Fidel, who together with other officials presided over the event and whose speech Cubans are as familiar with as the most distinguished specialists to have studied it, spoke that day to the children.

Using his communicative versatility, he was able imprint a profound message on the small members of the audience who heard his words.

With an essentially educational emphasis, he prioritized among his exhortations the need to study, given that knowledge was essential for the industrialization of the country. He insisted on schooling and he was clear about the need to do it right in order to effectively embark on the earliest period of the revolutionary process that had just begun.

The messages delivered with his powerful wisdom and consistently suited to the age of the schoolchildren – as he called them in his initial invocation – were directed at explaining the noble proposals of the Revolution to them.
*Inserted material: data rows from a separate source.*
(** The value under [key] of the first tool result that has the key. *)
Fixpoint first_value (key : string) (evs : list stream_event) : pyval :=
  match evs with
  | [] => PNone
  | TextDelta _ :: evs' => first_value key evs'
  | ToolResultDelta kvs :: evs' =>
      match lookup key kvs with
      | Some v => v
      | None => first_value key evs'
      end
  end.

End Wire.

(* ================================================================== *)
(** ** Well-formed message frames *)

Module Frames.
Import Py.




End Frames.

Module Shapes.
Import Py Env Stream Pipeline.

Section WithLibraries.
Context {L : Libraries}.

(** The failure shape of a 5-tuple: everything after the streamed text and
    the interpretation is [None]. *)
Definition failure_shape (r : agent_result) : Prop :=
  r_sql_code r = PNone /\ r_best_option r = None /\ r_df r = None.





End WithLibraries.
End Shapes.

Module Scenario.
Import Py Env Stream Wire.
Local Open Scope string_scope.

#[local] Existing Instance Ref.libraries.

Definition delta_line : string := "event: message.delta".
Definition done_line : string := "event: done".
Definition error_line : string := "event: error".
Definition hi_line : string :=
  requote "data: {'delta':{'content':[{'type':'text','text':'Hi'}]}}".
Definition more_line : string :=
  requote "data: {'delta':{'content':[{'type':'text','text':' there'}]}}".
Definition boom_line : string := requote "data: {'message':'boom'}".
Definition sql_line : string :=
  requote ("data: {'delta':{'content':[{'type':'tool_results','tool_results':" ++
           "{'content':[{'type':'json','json':{'sql':'SELECT 1','text':'All rows'}}]}}]}}").

(** The decoded body of a model response with one text block. *)
Definition model_reply (text : string) : pyval :=
  PDict [(PStr "content",
          PList [PDict [(PStr "type", PStr "text"); (PStr "text", PStr text)]])].
(** * A style checker for Python source: Tasks/04/solution.py

    Shallow embedding of [CodeErrors], [CodeAnalyzer] and [critic], and the
    properties of the checks that the analyzer runs.

    Python values are modelled as follows.
    - [int] is [Z]; [str] is a list of code points ([pystr]); the messages
      built by [str.format] are ASCII and kept as [string].
    - An exception is the [Raise] branch of the result type [Res].
    - [self.issues], a [defaultdict(set)], is a finite map from line numbers
      to finite sets of messages.  A message is what a [CodeErrors] method
      returns, that is a string or [None], hence [option string].
    - The tree built by [ast.parse] is a generic tree of nodes carrying what
      the analyzer reads: [_fields], [lineno], [col_offset].
    - [ast.parse] and the iteration order of a Python [set] are not part of
      the program; they are the two fields of the class [Runtime]. *)

From stdpp Require Import gmap strings list fin_maps pretty.

Set Warnings "-register-all".
#[local] Open Scope Z_scope.

(** ** Exceptions and results *)

Inductive exn : Set :=
| SyntaxError
| ValueError
| IndexError
| TypeError
| AttributeError.

Inductive Res (A : Type) : Type :=
| Ok (a : A)
| Raise (e : exn).
Arguments Ok {A} a.
Arguments Raise {A} e.

#[global] Instance Res_ret : MRet Res := λ A a, Ok a.
#[global] Instance Res_bind : MBind Res := λ A B k r,
  match r with
  | Ok a => k a
  | Raise e => Raise e
  end.

(** A [for] loop whose body may raise: the first exception ends the loop. *)
Fixpoint for_each {A B} (body : A → B → Res A) (a : A) (l : list B) : Res A :=
  match l with
  | [] => Ok a
  | x :: l' => a' ← body a x; for_each body a' l'
  end.

(** ** Strings *)

(** A Python [str]: a sequence of Unicode code points. *)
Abbreviation pystr := (list N).

Definition pystr_of (s : string) : pystr :=
  (λ a, Ascii.N_of_ascii a) <$> String.list_ascii_of_string s.

(** The line boundaries of [str.splitlines]: LF, VT, FF, CR, FS, GS, RS,
    NEL, LS and PS. *)
Definition is_linebreak (c : N) : bool :=
  bool_decide (c ∈ [10; 11; 12; 13; 28; 29; 30; 133; 8232; 8233]%N).

(** [str.splitlines()]: the line breaks are dropped, CR LF is one break, and
    there is no empty last line after a final break.  [cur] holds the
    current line, reversed. *)
Fixpoint splitlines_from (cur : pystr) (s : pystr) : list pystr :=
  match s with
  | [] => match cur with [] => [] | _ => [rev cur] end
  | c :: s' =>
      if is_linebreak c then
        rev cur ::
          match c, s' with
          | 13%N, 10%N :: s'' => splitlines_from [] s''
          | _, _ => splitlines_from [] s'
          end
      else splitlines_from (c :: cur) s'
  end.

Definition splitlines (s : pystr) : list pystr := splitlines_from [] s.

(** [len(line)]. *)
Definition len {A} (l : list A) : Z := Z.of_nat (length l).

(** [enumerate(l)], counting from [start]. *)
Fixpoint enumerate_from {A} (start : Z) (l : list A) : list (Z * A) :=
  match l with
  | [] => []
  | x :: l' => (start, x) :: enumerate_from (start + 1) l'
  end.

Definition enumerate {A} (l : list A) : list (Z * A) := enumerate_from 0 l.

(** [re.search('(;)', line)] as a truth value: a match exists exactly when
    the line holds the code point of the semicolon. *)
Definition re_search_semicolon (line : pystr) : bool :=
  existsb (N.eqb 59) line.

(** [l[i]] on a Python list: a negative index counts from the end. *)
Definition py_index {A} (l : list A) (i : Z) : Res A :=
  let j := if i <? 0 then i + len l else i in
  if j <? 0 then Raise IndexError
  else match l !! Z.to_nat j with
       | Some x => Ok x
       | None => Raise IndexError
       end.

(** ** Syntax trees *)

(** The value of a field of a node: one child node, a list of child nodes,
    or something that is not a node (an identifier, a constant, [None]). *)
Inductive field_value (A : Type) : Type :=
| F_node (n : A)
| F_list (ns : list A)
| F_other.
Arguments F_node {A} n.
Arguments F_list {A} ns.
Arguments F_other {A}.

(** A node: its class name, [lineno] and [col_offset] where the class has
    them, and its fields in the order of [_fields]. *)
Inductive node : Type :=
| Node (kind : string) (lineno col_offset : option Z)
       (fields : list (string * field_value node)).

Definition node_kind (n : node) : string :=
  match n with Node k _ _ _ => k end.
Definition node_fields (n : node) : list (string * field_value node) :=
  match n with Node _ _ _ fs => fs end.
(** X23: A complete donation: the file is chosen, the consent form shows the
    extracted tables and the log so far, the user's answer is donated
    under the key [session_id-platform], and the loop then asks for a
    file again; the flow returns only when that prompt is answered by
    something else than a file. *)
Theorem donation_turn_then_skip value tables consented ack skip rest meta_data_ :
  extractor_ value = Ok (Some tables) ->
  (forall path, skip <> PayloadString path) ->
  process platform mime_types extractor_ session_id
    (PayloadString value :: PayloadJSON consented :: ack :: skip :: rest)
    meta_data_
  = {| yielded :=
         [file_prompt platform mime_types;
          consent_prompt platform tables
            (meta_data_
             ++ [("debug", platform +:+ ": extracting file");
                 ("debug", platform +:+ ": extraction successful, go to consent form")]);
          donate (session_id +:+ "-" +:+ platform) consented;
          file_prompt platform mime_types];
       result := Returned;
       meta_data :=
         meta_data_
         ++ [("debug", platform +:+ ": extracting file");
             ("debug", platform +:+ ": extraction successful, go to consent form");
             ("debug", platform +:+ ": prompt consent");
             ("debug", platform +:+ ": donate consent data");
             ("debug", platform +:+ ": skip to next step")] |}.
Proof.
  intros He Hskip. cbn [process]. rewrite He.
  destruct skip as [path| | | |]; [by destruct (Hskip path)| | | |];
    cbn [process yield_then stop yielded result meta_data]; unfold log;
    rewrite <- !app_assoc; reflexivity.
Qed.

End Flow.

(** X24: The script as a whole donates the tracking message first, whatever
    the responses; any other donation it makes has the key
    [session_id-TikTok] and carries the value of a [PayloadJSON]
    response. *)
Theorem script_donations fs session_id responses :
  head (yielded (Script.process fs session_id responses))
  = Some (CommandSystemDonate (session_id +:+ "-tracking") tracking_message)
  /\ forall key value,
       CommandSystemDonate key value
       ∈ tail (yielded (Script.process fs session_id responses)) ->
       key = session_id +:+ "-TikTok" /\ PayloadJSON value ∈ responses.
Proof.
  split; [done|]. intros key value.
  unfold Script.process. cbn [yielded yield_then tail].
  destruct responses as [|r responses]; [by intros H%elem_of_nil|].
  unfold tik_tok_data_donation. intros H.
  apply donated_with_consent in H as [-> H]. split; [done|]. by right.
Qed.
Lemma failures_propagate_witness :
  List.find (Nat.eqb 12) (seq 0 (length (calls normal_run))) = Some 12
  /\ List.filter Syntax.is_handler (Syntax.all_stmts Notebook.cells) = []
  /\ List.filter Syntax.is_control_flow (Syntax.all_stmts Notebook.cells) = []
  /\ exists (c : nat) (st : state),
       run (Nat.eqb 12) Notebook.cells = Failed c (LibraryError 12) st
       /\ trace st = take 13 (calls normal_run).
Proof.
  split; [vm_compute; reflexivity|].
  apply (failures_propagate (Nat.eqb 12) 12). vm_compute. reflexivity.
Defined.

(** * Further properties *)

(** ** The callback as a function of the parameter *)

Section CallbackAlgebra.
Import Callback Sweeping SweepRun.
Local Open Scope R_scope.

Lemma update_hilbertspace_lookup (p : R) (h : heap) (o : ref) (a : string) :
  getattr o a (update_hilbertspace p h)
  = if decide ((o, a) = (tmon2, "EJ")) then Some (SFloat (EJ2 p))
    else if decide ((o, a) = (tmon1, "EJ")) then Some (SFloat (EJ1 p))
    else getattr o a h.
Proof.
  repeat case_decide.
  - injection H as -> ->. apply update_hilbertspace_EJ2.
  - injection H0 as -> ->. apply update_hilbertspace_EJ1.
  - by apply update_hilbertspace_other.
Qed.

Lemma heap_ext (h1 h2 : heap) :
  (forall o a, getattr o a h1 = getattr o a h2) -> h1 = h2.
Proof. intros H. apply map_eq. intros [o a]. apply H. Qed.

Lemma update_hilbertspace_twice (p q : R) (h : heap) :
  update_hilbertspace q (update_hilbertspace p h) = update_hilbertspace q h.
Proof.
  apply heap_ext. intros o a. rewrite !update_hilbertspace_lookup.
  repeat case_decide; reflexivity.
Qed.

(** X1: update_hilbertspace overwrites: after any sequence of calls the
    store is the one a single call with the last parameter value gives, so
    nothing of earlier parameter values survives in the store. *)
Theorem last_call_wins (ps : list R) (q : R) (h : heap) :
  successive_calls (ps ++ [q]) h = update_hilbertspace q h.
Proof.
  unfold successive_calls. rewrite foldl_app. simpl.
  revert h. induction ps as [|p ps IH] using rev_ind; intros h; [done|].
  rewrite foldl_app. simpl. rewrite update_hilbertspace_twice. apply IH.
Qed.













(** X6: on the first half of the sweep range tmon1.EJ falls as the
    parameter grows, and on the second half it rises. *)
Theorem EJ1_falls_then_rises (p q : R) :
  0 <= p -> p <= q -> q <= 1 / 2 ->
  EJ1 q <= EJ1 p /\ EJ1 (1 - q) <= EJ1 (1 - p).
Proof.
  intros Hp Hpq Hq. pose proof PI_RGT_0 as Hpi.
  assert (H : EJ1 q <= EJ1 p).
  { unfold EJ1, Numpy.abs, Numpy.cos, Numpy.pi.
    rewrite !Rabs_right.
    - apply Rmult_le_compat_l; [lra|]. apply cos_decr_1; nra.
    - apply Rle_ge, cos_ge_0; nra.
    - apply Rle_ge, cos_ge_0; nra. }
  split; [exact H|]. by rewrite !EJ1_mirror.
Qed.

Lemma EJ1_falls_then_rises_witness :
  EJ1 (1 / 4) <= EJ1 0 /\ EJ1 (1 - 1 / 4) <= EJ1 (1 - 0).
Proof. apply (EJ1_falls_then_rises 0 (1 / 4)); lra. Defined.

End CallbackAlgebra.

Section SweepGrid.
Import Callback Sweeping SweepRun.
Local Open Scope R_scope.







End SweepGrid.

(** ** The run and its dataflow *)

Section RunFacts.

Import Callback Sweeping Dataflow.

Lemma run_first_failure (raises : nat -> bool) (n : nat) :
  List.find raises (seq 0 14) = Some n ->
  exists (c : nat) (st : state),
    run raises Notebook.cells = Failed c (LibraryError n) st
    /\ trace st = take (S n) (calls normal_run).
Proof.
  intros Hfind. apply find_seq_first in Hfind as (Hlt & Hn & Hpre).
  destruct (run_with_single_failure n) as (c & st & Hrun & Htr); [lia|].
  exists c, st. split; [|done].
  rewrite <- Hrun. unfold run.
  apply (run_from_agree (Nat.eqb n) raises (S n)).
  - intros m Hm. destruct (decide (m = n)) as [->|Hne].
    + by rewrite Nat.eqb_refl.
    + rewrite Hpre by lia. apply Nat.eqb_neq. lia.
  - fold (run (Nat.eqb n) Notebook.cells). rewrite Hrun. simpl.
    rewrite Htr, length_take. lia.
Qed.

Lemma run_without_failure (raises : nat -> bool) :
  List.find raises (seq 0 14) = None ->
  run raises Notebook.cells = normal_run.
Proof.
  intros Hfind. unfold normal_run, run.
  apply (run_from_agree never raises 14).
  - intros m Hm. symmetry. apply (List.find_none _ _ Hfind).
    apply in_seq. lia.
  - vm_compute. lia.
Qed.

(** X12: whatever library calls raise, the run of the cells ends in one
    of two ways: all 14 calls are made and the run finishes as the normal
    run, or it fails with the error of the first raising call.  It never
    ends with an unbound name, a call of a non-callable, an exception raised
    by the notebook or a statement outside the fragment. *)
Theorem run_fails_only_in_library (raises : nat -> bool) :
  (run raises Notebook.cells = normal_run
   /\ length (calls normal_run) = 14
   /\ Forall (fun n => raises n = false) (seq 0 14))
  \/ (exists (n c : nat) (st : state),
        run raises Notebook.cells = Failed c (LibraryError n) st
        /\ raises n = true
        /\ n < 14
        /\ trace st = take (S n) (calls normal_run)).
Proof.
  destruct (List.find raises (seq 0 14)) as [n|] eqn:Hfind.
  - right. destruct (run_first_failure raises n Hfind) as (c & st & Hr & Ht).
    apply find_seq_first in Hfind as (Hlt & Hn & _).
    exists n, c, st. split_and!; [done|done|lia|done].
  - left. split_and!.
    + by apply run_without_failure.
    + vm_compute. reflexivity.
    + apply Forall_forall. intros n Hn.
      apply (List.find_none _ _ Hfind). by apply list_elem_of_In.
Qed.

(** X9: the function the sweep receives as update_hilbertspace=... is the
    notebook's own; run statement by statement in the notebook's final
    globals it succeeds for every real parameter value and every store, and
    its effect is that of update_hilbertspace. *)
Theorem sweep_callback_runs :
  exists f : value,
    callback = Some f
    /\ final_globals !! "update_hilbertspace" = Some f
    /\ forall (p : R) (h : heap),
         invoke final_globals f p h = Some (update_hilbertspace p h).
Proof.
  exists the_callback. split_and!.
  - apply callback_is_update_hilbertspace.
  - vm_compute. reflexivity.
  - intros p h. apply invoke_update_hilbertspace.
Qed.

(** X11: an attribute whose value a call of update_hilbertspace changes
    is the EJ of a subsystem listed in subsys_update_info. *)
Theorem callback_writes_declared_subsystems
  (p : R) (h : heap) (o : ref) (a : string) :
  getattr o a (update_hilbertspace p h) <> getattr o a h ->
  In (VObj o) declared_updates /\ a = "EJ".
Proof.
  intros Hchanged.
  replace declared_updates with [VObj tmon1; VObj tmon2]
    by (vm_compute; reflexivity).
  destruct (decide ((o, a) = (tmon1, "EJ"))) as [E|N1].
  { injection E as -> ->. split; [by left|done]. }
  destruct (decide ((o, a) = (tmon2, "EJ"))) as [E|N2].
  { injection E as -> ->. split; [by right; left|done]. }
  exfalso. apply Hchanged. by apply update_hilbertspace_other.
Qed.

Lemma callback_writes_declared_subsystems_witness :
  In (VObj tmon1) declared_updates /\ "EJ" = "EJ".
Proof.
  apply (callback_writes_declared_subsystems 0 ∅ tmon1 "EJ").
  rewrite update_hilbertspace_EJ1. unfold getattr.
  rewrite lookup_empty. discriminate.
Defined.

(** X13: the HilbertSpace returned by scq.HilbertSpace.create() (call 3)
    is dropped: no call has it as callee, receiver or argument, no global
    name holds it when the run ends, and hilbertspace names the object of
    the programmatic construction (call 4). *)
Theorem gui_hilbertspace_discarded :
  calls normal_run !! 3
  = Some (Event (VGet (scq_class "HilbertSpace") "create") [] [])
  /\ forallb (fun e => negb (event_mentions 3 e)) (calls normal_run) = true
  /\ forallb (fun kv => negb (mentions 3 (snd kv))) (map_to_list final_globals)
     = true
  /\ final_globals !! "hilbertspace" = Some (VObj 4).
Proof. split_and!; vm_compute; reflexivity. Qed.

(** X14: the names g, subsys_update_list and explorer are bound and never
    read; print is the only name read that the notebook does not bind. *)
Theorem dead_and_free_names :
  never_read Notebook.cells = ["g"; "subsys_update_list"; "explorer"]
  /\ never_bound Notebook.cells = ["print"].
Proof. split; vm_compute; reflexivity. Qed.



End RunFacts.
Lemma ex_round_numbers :
  exists u1 u2 v1 v2 : R,
    Spec.round ex_bfgs ([Fin 1; Fin 1], [Fin 1; Fin 1]) = ([Fin u1; Fin u2], [Fin v1; Fin v2]).
Proof.
  unfold Spec.round, Spec.u_update, Spec.v_update, ex_bfgs, assemble.
  cbn [self_b_J self_a_I self_fact_scale self_K_IJ self_cst_u self_cst_v ex_sel_bfgs
       sel_I sel_J sel_epsilon sel_fact_scale fst snd nrows ncols ex_C rows length
       Nat.eqb negb orb].
  rewrite ex_complement_I, ex_complement_J.
  unfold ex_a, ex_b, ex_K. simpl. decide_R. simpl. decide_R. simpl. decide_R.
  do 4 eexists. reflexivity.
Qed.

Lemma ex_heap_usc : deref ex_heap 0%nat = [Fin 1; Fin 1].
Proof.
  unfold deref, ex_heap.
  rewrite lookup_total_insert_ne by done. by rewrite lookup_total_insert_eq.
Qed.

Lemma ex_heap_vsc : deref ex_heap 1%nat = [Fin 1; Fin 1].
Proof. unfold deref, ex_heap. by rewrite lookup_total_insert_eq. Qed.

End WorkedWarmStart.

Lemma warm_start_feasibility_witness :
  let r := BFGS.restricted_sinkhorn ex_bfgs 0%nat 1%nat 2 ex_heap in
  Forall (fun x => fge x (fdiv (self_epsilon ex_bfgs) (self_fact_scale ex_bfgs)) = true)
         (deref r.1 r.2.1) /\
  Forall (fun x => fge x (fmul (self_epsilon ex_bfgs) (self_fact_scale ex_bfgs)) = true)
         (deref r.1 r.2.2).
Proof.
  apply (warm_start_feasibility ex_a ex_b ex_C (Fin 1) 2 2 ex_bfgs 0%nat 1%nat 2 ex_heap
           ex_bfgs_constructed).
  - rewrite ex_heap_usc. by repeat constructor.
  - rewrite ex_heap_vsc. by repeat constructor.
  - intros k Hk. assert (k = 1%nat) as -> by lia.
    rewrite ex_heap_usc, ex_heap_vsc.
    destruct ex_round_numbers as (u1 & u2 & v1 & v2 & E).
    change (Nat.iter 1 (Spec.round ex_bfgs) ([Fin 1; Fin 1], [Fin 1; Fin 1]))
      with (Spec.round ex_bfgs ([Fin 1; Fin 1], [Fin 1; Fin 1])).
    rewrite E. split; by repeat constructor.
Defined.

(** * Further properties of the code *)

(** ** The exceptions of the constructors *)

Section ConstructorExceptions.

Lemma min_empty K : concat (rows K) = [] -> Np.min K = Py.Raise Py.ValueError.
Proof. unfold Np.min. by intros ->. Qed.
Lemma inputs_at_most (modifier : TaskModifier)
    (saveOutcome : Settled unit) (times : list Z) (w : World) :
  (persistenceCalls w
   <= persistenceCalls (inputs modifier saveOutcome times w)
   <= persistenceCalls w + List.length times)%nat.
Proof.
  unfold inputs.
  assert (Hfold : forall s,
            let s' := fold_left (perform modifier saveOutcome) times s in
            (persistenceCalls (world s) <= persistenceCalls (world s'))%nat
            /\ (persistenceCalls (world s') + List.length (sleeping s')
                <= persistenceCalls (world s) + List.length (sleeping s)
                   + List.length times)%nat).
  { induction times as [|t rest IH]; intros s; cbn [fold_left List.length].
    - lia.
    - destruct (perform_at_most modifier saveOutcome s t) as [Hmono Hstep].
      destruct (IH (perform modifier saveOutcome s t)) as [Hmono' Hrest]. lia. }
  destruct (Hfold {| sleeping := []; world := w |}) as [Hmono Hcount].
  cbn [world sleeping List.length] in Hmono, Hcount.
  unfold settle. cbn [world].
  pose proof (resume_many_at_most saveOutcome
                (sleeping (fold_left (perform modifier saveOutcome) times
                                     {| sleeping := []; world := w |}))
                (world (fold_left (perform modifier saveOutcome) times
                                  {| sleeping := []; world := w |}))).
  lia.
Qed.

(** X14.  However the input events are timed, and whatever state the
    component is in, performing [onInput] never removes a persistence call and
    never leads to more persistence calls than there were input events. *)
Theorem inputs_at_most_one_save_each (saveOutcome : Settled unit) (times : list Z)
    (w : World) :
  (persistenceCalls w
   <= persistenceCalls (inputs onInput_modifier saveOutcome times w)
   <= persistenceCalls w + List.length times)%nat.
Proof. exact (inputs_at_most onInput_modifier saveOutcome times w). Qed.

(** X15.  While there is no current page manager, input events have no
    effect at all, however many there are and however they are timed. *)
Theorem inputs_without_page_manager (saveOutcome : Settled unit) (times : list Z)
    (w : World) :
  currentPageManager (this w) = None ->
  inputs onInput_modifier saveOutcome times w = w.
Proof.
  intros Hnone.
  assert (Hresume : resume saveOutcome w = w).
  { unfold resume. rewrite onInput_unfold, Hnone. reflexivity. }
  assert (Hmany : forall instances : list Z,
            fold_left (fun w _ => resume saveOutcome w) instances w = w).
  { induction instances as [|t rest IH]; cbn [fold_left]; [reflexivity|].
    rewrite Hresume. exact IH. }
  unfold inputs, settle. cbn [world].
  assert (Hfold : forall s, world s = w ->
            world (fold_left (perform onInput_modifier saveOutcome) times s) = w).
  { induction times as [|t rest IH]; intros s Hs; cbn [fold_left]; [exact Hs|].
    apply IH. unfold perform, advance. cbn [world]. rewrite Hs. apply Hmany. }
  rewrite (Hfold {| sleeping := []; world := w |} eq_refl). apply Hmany.
Qed.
At certain points, Fidel, achieving a magical empathy with the children that they would never abandon, asked them questions to which they responded in unison with applause and exclamations of approval.

The footprints left by Cuba’s national hero, José Martí, were evident. Like the author of the Edad de Oro (The Golden Age) did in the prelude of his magazine for children, Fidel proposed a competition in their studies to the students, always in order to award effort and to provide incentive for that principle emulation which it was so necessary for the advance of the nascent Cuban society forward.

As the national hero did, he spoke to the children about cultivating a love of nature and the importance of understanding agriculture and writing well. He explained to them the need for solidarity among them and urged them to live in equality "with everyone and for the good of everyone," the aim of the Cuban Revolution, as well as to develop a commitment to defending it.

The voice that informed and guided not only that present generation but many others as well, expressed the conviction that that event would mark "a new stage in the Cuban Revolution."

He could not have foreseen the magnitude of the work that would be constructed from that moment onward. After his audience had absorbed the profound context of his words, the occasion, which Fidel described as "the most beautiful event of this Revolution," concluded with a book of José Martí’s Versos sencillos, which he presented to each one of the children, and a shower of flowers and balloons presenting the motto: "Be educated in order to be free."